_Exercise_
In the data below, count how many lines contain "PyStr" and give that number by itself.

_Source material_

(** C4: when [os.Remove] of the blob of a selected row fails because the
    file does not exist, the row's id still enters the batch and the row is
    deleted when the sweep commits; when it fails with another error, the id
    is left out of the batch and the row stays; in both cases the loop goes
    on with the rows after it, every other selected row with an accepted
    removal is in the batch, and the sweep commits unless the store fails. *)
Theorem sweep_blob_errors (f : Faults) (w : World)
    (pre post : list Metadata) (m : Metadata) :
  selection w = pre ++ m :: post →
  let st := remove_loop pre (mkLoop (fs w) (logged w) []) in
  let r := (os_Remove (Path m) (l_fs st)).2 in
  (∀ e, r = Some e → is_ErrNotExist e = true →
        ID m ∈ deleted (sweep_loop w)
        ∧ (err (cleanup f w) = None → m ∉ table (after (cleanup f w))))
  ∧ (∀ e, r = Some e → is_ErrNotExist e = false →
          NoDup (map ID (table w)) →
          (ID m ∉ deleted (sweep_loop w)) ∧ m ∈ table (after (cleanup f w)))
  ∧ sweep_loop w = remove_loop post (remove_one m st)
  ∧ (∀ m', m' ∈ pre ++ post → accepts (fs w) m' = true →
           ID m' ∈ deleted (sweep_loop w)
           ∧ (err (cleanup f w) = None → m' ∉ table (after (cleanup f w))))
  ∧ (begin_err f = None → query_err f = None →
     delete_err f (deleted (sweep_loop w)) = None → commit_err f = None →
     err (cleanup f w) = None).
Proof.
  intros Hsel st r.
  assert (Hin : ∀ x, x ∈ pre ++ m :: post → x ∈ table w ∧ TurnID x = None).
  { intros x Hx. rewrite <- Hsel in Hx. apply elem_of_selection in Hx. tauto. }
  assert (Hm : m ∈ table w ∧ TurnID m = None).
  { apply Hin. apply elem_of_app. right. apply elem_of_cons. by left. }
  assert (Hacc : tolerated r = accepts (fs w) m).
  { unfold r. rewrite tolerated_accepts. apply accepts_ext.
    unfold st. by rewrite remove_loop_unlink_err. }
  assert (Hbatch : ∀ x, x ∈ table w → TurnID x = None → accepts (fs w) x = true →
            ID x ∈ deleted (sweep_loop w)
            ∧ (err (cleanup f w) = None → x ∉ table (after (cleanup f w)))).
  { intros x Hx Ht Ha. split.
    - apply elem_of_sweep_deleted. by exists x.
    - intros Hok. by apply accepted_row_deleted. }
  destruct Hm as [Hm Ht].
  split; [|split; [|split; [|split]]].
  - intros e Hr He. apply Hbatch; try done.
    rewrite <- Hacc, Hr. exact He.
  - intros e Hr He Hnd.
    assert (Hid : ID m ∉ deleted (sweep_loop w)).
    { intros Hid. apply elem_of_sweep_deleted in Hid as (m' & Hm' & _ & Ha & Hid).
      assert (m' = m) as -> by (by apply (pk_unique (table w))).
      rewrite <- Hacc, Hr in Ha. cbn in Ha. congruence. }
    split; [done|by apply cleanup_row_stays].
  - unfold sweep_loop. rewrite Hsel, remove_loop_app. reflexivity.
  - intros m' Hm' Ha.
    assert (m' ∈ pre ++ m :: post) as Hm''.
    { apply elem_of_app in Hm' as [?|?]; apply elem_of_app; [by left|].
      right. apply elem_of_cons. by right. }
    destruct (Hin m' Hm'') as [? ?]. by apply Hbatch.
  - intros. by apply cleanup_ok_iff.
Qed.
(** X15. On rows that have a trace, a string, and a ground truth, the
    dataset the cell keeps and saves is made, in the order of the input,
    of the rows whose trace passes the format check and whose extracted
    answer is accepted, each with the verdict not filtered, VALID; the
    validated dataset holds every row with its verdict. *)
Theorem postprocess_cell_keeps_passing (ds : list dict) :
  Forall (λ ex, has_trace_and_answer ex = true) ds →
  outcome (postprocess_cell ds)
  = inr (validated <$> ds,
         with_verdict false "VALID" <$> filter (λ ex, passes_checks ex = true) ds)
  ∧ saved (events (postprocess_cell ds))
    = [(with_verdict false "VALID" <$> filter (λ ex, passes_checks ex = true) ds,
        "filtered_dataset")].
Proof.
  intros Hds. rewrite (postprocess_cell_run ds Hds). split; [done |].
  cbn [events fst]. rewrite saved_app, saved_answer_checks; [done |].
  clear Hds. induction ds as [|ex ds IH]; [constructor |].
  simpl. apply Forall_app. split; [|done].
  unfold answer_checks.
  destruct (ex !! "reasoning_trace") as [[| | |t]|]; try constructor.
  destruct (ex !! "answer"); [|constructor].
  destruct (check_format t); by repeat constructor.
Qed.

(** X16. On such rows the cell calls [parse] and [verify] once each for
    every row whose trace passes the format check, in the order of the
    rows, and never for a row whose trace fails it; the save is the last
    thing it does. *)
Theorem postprocess_cell_calls (ds : list dict) :
  Forall (λ ex, has_trace_and_answer ex = true) ds →
  ∃ kept,
    events (postprocess_cell ds)
    = flat_map answer_checks ds ++ [SaveToDisk kept "filtered_dataset"]
    ∧ length (flat_map answer_checks ds)
      = 2 * length (filter (λ ex, format_ok ex = true) ds).
Proof.
  intros Hds. rewrite (postprocess_cell_run ds Hds). eexists. split; [done |].
  induction Hds as [|ex ds Hex _ IH]; [done |].
  cbn [flat_map]. rewrite length_app, IH, filter_cons.
  apply has_trace_and_answer_true in Hex as (t & gt & Ht & Hgt).
  unfold answer_checks, format_ok. rewrite Ht, Hgt.
  destruct (check_format t); simpl; lia.
Qed.

(** X17. The cell raises exactly when some row has no trace, a trace that
    is not a string, or no ground truth; and when it raises, nothing has
    been saved. *)
Theorem postprocess_cell_fails_fast (ds : list dict) :
  ((∃ e, outcome (postprocess_cell ds) = inl e)
   ↔ Exists (λ ex, has_trace_and_answer ex = false) ds)
  ∧ (∀ e, outcome (postprocess_cell ds) = inl e →
          saved (events (postprocess_cell ds)) = []).
Proof.
  destruct (decide (Forall (λ ex, has_trace_and_answer ex = true) ds)) as [Hds|Hds].
  - rewrite (postprocess_cell_run ds Hds). split; [|done]. split.
    + by intros [e ?].
    + intros Hex. apply Exists_exists in Hex as (ex & Hin & Hbad).
      rewrite Forall_forall in Hds. specialize (Hds ex Hin). congruence.
  - apply not_Forall_Exists in Hds; [|apply _].
    assert (Hbad : Exists (λ ex, has_trace_and_answer ex = false) ds).
    { eapply Exists_impl; [done |]. intros ex. simpl.
      by destruct (has_trace_and_answer ex). }
    clear Hds. pose proof Hbad as Hsplit.
    apply Exists_exists in Hsplit as (bad & Hin & Hb).
    apply list_elem_of_split in Hin as (pre & post & ->).
    destruct (filter_reasoning_trace_rejected parse verify bad Hb) as [e0 He0].
    destruct (dataset_map_stops filter_reasoning_trace pre post bad e0 He0)
      as [_ [e' He']].
    unfold postprocess_cell.
    rewrite (outcome_bind_raises _ _ e' He'). split; [split; eauto |].
    intros _ _. cbn [events fst]. apply saved_answer_checks.
    apply dataset_map_events, filter_reasoning_trace_events.
Qed.

(** X18. A stream that ends, or breaks with an [Exception], before any
    closing tag has been received gives a row the validator filters for
    its format: end to end, the verdict is INVALID_FORMAT, and
    [math_verify] is never called on the unfinished trace. *)
Theorem distill_then_filter_unclosed (ex : dict) (problem gt : value)
    (s : completion_stream) :
  ex !! "problem" = Some problem →
  ex !! "answer" = Some gt →
  client_create (r1_request problem) = inr s →
  Forall has_delta (chunks_of s) →
  (∀ e, stream_end s = Some e → is_Exception e = true) →
  absent "</think>" (concat_text (fragments (chunks_of s))) →
  let trace := concat_text (fragments (chunks_of s)) in
  outcome (bind (distill_data_from_r1 ex) filter_reasoning_trace)
  = inr (with_verdict true "INVALID_FORMAT"
           (<["reasoning_trace" := VStr trace]> ex))
  ∧ Forall (λ ev, is_answer_check ev = false)
      (events (bind (distill_data_from_r1 ex) filter_reasoning_trace)).
Proof.
  intros Hp Hgt Hs Hcs Hend Habs trace.
  rewrite (distill_data_from_r1_run client_create ex), Hp, Hs.
  rewrite process_streaming_response_eq, (for_chunk_end_has_delta s "" Hcs).
  rewrite (consumed_has_delta s Hcs). fold trace. cbv zeta.
  assert (Hf : filter_reasoning_trace (<["reasoning_trace" := VStr trace]> ex)
               = ([], inr (with_verdict true "INVALID_FORMAT"
                             (<["reasoning_trace" := VStr trace]> ex)))).
  { rewrite (filter_reasoning_trace_eq parse verify _ trace gt).
    - by rewrite (FormatShape.check_format_absent_close trace Habs).
    - apply lookup_insert_eq.
    - by rewrite lookup_insert_ne. }
  destruct (stream_end s) as [e|] eqn:He.
  - rewrite (Hend e eq_refl). simpl. rewrite Hf. simpl.
    split; [done | by repeat constructor].
  - simpl. rewrite Hf. simpl. split; [done | by repeat constructor].
Qed.

End PostprocessEdges.

(** * The edges on sample rows *)

Module EdgeSamples.
Import Sample MoreSamples.

Lemma check_format_length_witness :
  check_format "<think></think>" = true
  ∧ 15 ≤ String.length "<think></think>"
  ∧ ∀ i, Str.occurs_at "<think>" i "<think></think>" → i = 0.
Proof.
  split; [reflexivity |].
  apply FormatShape.check_format_length. reflexivity.
Defined.
(** * cusim: [cuda_setup.py]

    A shallow embedding of the CUDA build helper of cusim: the version to
    flag tables ([get_cuda_arch], [get_cuda_sm_list], [get_cuda_compute]),
    the toolchain discovery ([find_in_path], [locate_cuda]) and the
    compiler dispatch ([_UnixCCompiler._compile], [CudaBuildExt.run]).

    Python [int] is [Z], [str] is [string] (byte strings: the model covers
    ASCII text), [os.environ] is a [gmap string string], the [cudaconfig]
    dict is an association list in insertion order, and code that logs,
    prints or raises runs in a small state and error monad. *)

From Stdlib Require Import ZArith List String Ascii Bool Lia.
From stdpp Require Import base gmap strings list.
Import ListNotations.

Local Open Scope string_scope.
Local Open Scope Z_scope.

(** ** Python strings *)

Module PyStr.

(** [s.startswith(p)] *)
Fixpoint startswith (p s : string) : bool :=
  match p, s with
  | EmptyString, _ => true
  | String a p', String b s' => if Ascii.eqb a b then startswith p' s' else false
  | String _ _, EmptyString => false
  end.

(** [sub in s] *)
Fixpoint contains (sub s : string) : bool :=
  startswith sub s ||
  match s with
  | EmptyString => false
  | String _ s' => contains sub s'
  end.

(** [s.split(sep)] for a one-character separator: the pieces between
    the separators, never an empty list. *)
Fixpoint split (sep : ascii) (s : string) : list string :=
  match s with
  | EmptyString => [EmptyString]
  | String c s' =>
      if Ascii.eqb c sep then EmptyString :: split sep s'
      else match split sep s' with
           | hd :: tl => String c hd :: tl
           | [] => [String c EmptyString]
           end
  end.

(** [s.rfind(c) + 1] for a one-character [c]: the length of the prefix
    that ends with the last [c], 0 when there is none. *)
Fixpoint rfind_succ (c : ascii) (s : string) : nat :=
  match s with
  | EmptyString => 0%nat
  | String a s' =>
      match rfind_succ c s' with
      | O => if Ascii.eqb a c then 1%nat else 0%nat
      | S n => S (S n)
      end
  end.

(** [s[:n]] and [s[n:]] *)
Fixpoint take (n : nat) (s : string) : string :=
  match n, s with
  | S n', String a s' => String a (take n' s')
  | _, _ => EmptyString
  end.

Fixpoint drop (n : nat) (s : string) : string :=
  match n, s with
  | S n', String _ s' => drop n' s'
  | _, _ => s
  end.

(** [s.endswith(c)] for a one-character [c] *)
Fixpoint endswith_char (c : ascii) (s : string) : bool :=
  match s with
  | EmptyString => false
  | String a EmptyString => Ascii.eqb a c
  | String _ s' => endswith_char c s'
  end.

(** [s.rstrip(c)] for a one-character [c] *)
Fixpoint rstrip_char (c : ascii) (s : string) : string :=
  match s with
  | EmptyString => EmptyString
  | String a s' =>
      match rstrip_char c s' with
      | EmptyString => if Ascii.eqb a c then EmptyString else String a EmptyString
      | r => String a r
      end
  end.

(** [s == c * len(s)] *)
Fixpoint all_char (c : ascii) (s : string) : bool :=
  match s with
  | EmptyString => true
  | String a s' => Ascii.eqb a c && all_char c s'
  end.

(** The ASCII characters [str.isspace] accepts, the ones [int] skips
    at both ends of its argument. *)
Definition is_space (c : ascii) : bool :=
  let n := nat_of_ascii c in
  ((9 <=? n)%nat && (n <=? 13)%nat) || ((28 <=? n)%nat && (n <=? 32)%nat).

Definition is_digit (c : ascii) : bool :=
  let n := nat_of_ascii c in (48 <=? n)%nat && (n <=? 57)%nat.

Definition digit_val (c : ascii) : Z := Z.of_nat (nat_of_ascii c) - 48.

Fixpoint lstrip_space (s : string) : string :=
  match s with
  | String a s' => if is_space a then lstrip_space s' else s
  | EmptyString => EmptyString
  end.

Fixpoint rstrip_space (s : string) : string :=
  match s with
  | EmptyString => EmptyString
  | String a s' =>
      match rstrip_space s' with
      | EmptyString => if is_space a then EmptyString else String a EmptyString
      | r => String a r
      end
  end.

(** The digits of a decimal literal: single underscores are allowed
    between two digits, nowhere else. *)
Fixpoint int_digits (s : string) (acc : Z) (after_digit : bool) : option Z :=
  match s with
  | EmptyString => if after_digit then Some acc else None
  | String c s' =>
      if is_digit c then int_digits s' (10 * acc + digit_val c) true
      else if Ascii.eqb c "_" then
        if after_digit then int_digits s' acc false else None
      else None
  end.

(** [int(s)]: [None] stands for [ValueError]. *)
Definition int (s : string) : option Z :=
  match rstrip_space (lstrip_space s) with
  | EmptyString => None
  | String c d =>
      if Ascii.eqb c "-" then option_map Z.opp (int_digits d 0 false)
      else if Ascii.eqb c "+" then int_digits d 0 false
      else int_digits (String c d) 0 false
  end.

(** Whether a decimal digit occurs in [s]. *)
Fixpoint has_digit (s : string) : bool :=
  match s with
  | EmptyString => false
  | String c s' => is_digit c || has_digit s'
  end.

End PyStr.

(** ** Exceptions, and the monad of code that has a state and may raise *)

Inductive exn : Type :=
| KeyError (key : string)
| IndexError
| ValueError
| AssertionError
| NameError (name : string)
| TypeError
| DistutilsPlatformError
| OtherError (what : string).

Inductive outcome (A : Type) : Type :=
| Return (a : A)
| Raise (e : exn).
Arguments Return {A} a.
Arguments Raise {A} e.

Definition M (S A : Type) : Type := S -> S * outcome A.

Definition ret {S A} (a : A) : M S A := fun s => (s, Return a).
Definition raise {S A} (e : exn) : M S A := fun s => (s, Raise e).
Definition bind {S A B} (m : M S A) (k : A -> M S B) : M S B :=
  fun s => match m s with
           | (s', Return a) => k a s'
           | (s', Raise e) => (s', Raise e)
           end.
Definition modify {S} (f : S -> S) : M S unit := fun s => (f s, Return tt).

(** [try: body finally: cleanup], for a cleanup that does not raise. *)
Definition try_finally {S A} (body : M S A) (cleanup : S -> S) : M S A :=
  fun s => let '(s', r) := body s in (cleanup s', r).

Notation "x <- m ;; k" := (bind m (fun x => k))
  (at level 100, m at next level, right associativity).
Notation "m ;;; k" := (bind m (fun _ => k))
  (at level 100, right associativity).

(** ** ArchitectureResolver *)

Abbreviation environ := (gmap string string).

(** get_cuda_sm_list *)
Definition get_cuda_sm_list (cuda_ver : Z) (env : environ) : list string :=
  match env !! "CUDA_SM_LIST" with
  | Some v => PyStr.split "," v
  | None =>
      let sm_list := ["30"; "52"; "60"; "61"; "70"; "75"; "80"; "86"] in
      let filter_list :=
        (if cuda_ver >=? 110 then
           ["30"] ++ (if cuda_ver =? 110 then ["86"] else [])
         else
           ["80"; "86"]
             ++ (if cuda_ver <? 100 then ["75"] else [])
             ++ (if cuda_ver <? 90 then ["70"] else [])
             ++ (if cuda_ver <? 80 then ["60"; "61"] else []))%list
      in
      List.filter (fun sm => negb (existsb (String.eqb sm) filter_list)) sm_list
  end.

(** get_cuda_compute *)
Definition get_cuda_compute (cuda_ver : Z) (env : environ) : string :=
  match env !! "CUDA_COMPUTE" with
  | Some v => v
  | None =>
      if (70 <=? cuda_ver) && (cuda_ver <? 80) then "52"
      else if (80 <=? cuda_ver) && (cuda_ver <? 90) then "61"
      else if (90 <=? cuda_ver) && (cuda_ver <? 100) then "70"
      else if (100 <=? cuda_ver) && (cuda_ver <? 110) then "75"
      else if cuda_ver =? 110 then "80"
      else if (111 <=? cuda_ver) && (cuda_ver <? 115) then "86"
      else if (115 <=? cuda_ver) && (cuda_ver <? 120) then "89"
      else if (120 <=? cuda_ver) && (cuda_ver <=? 128) then "90"
      else "90"
  end.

_Solution to this task_
3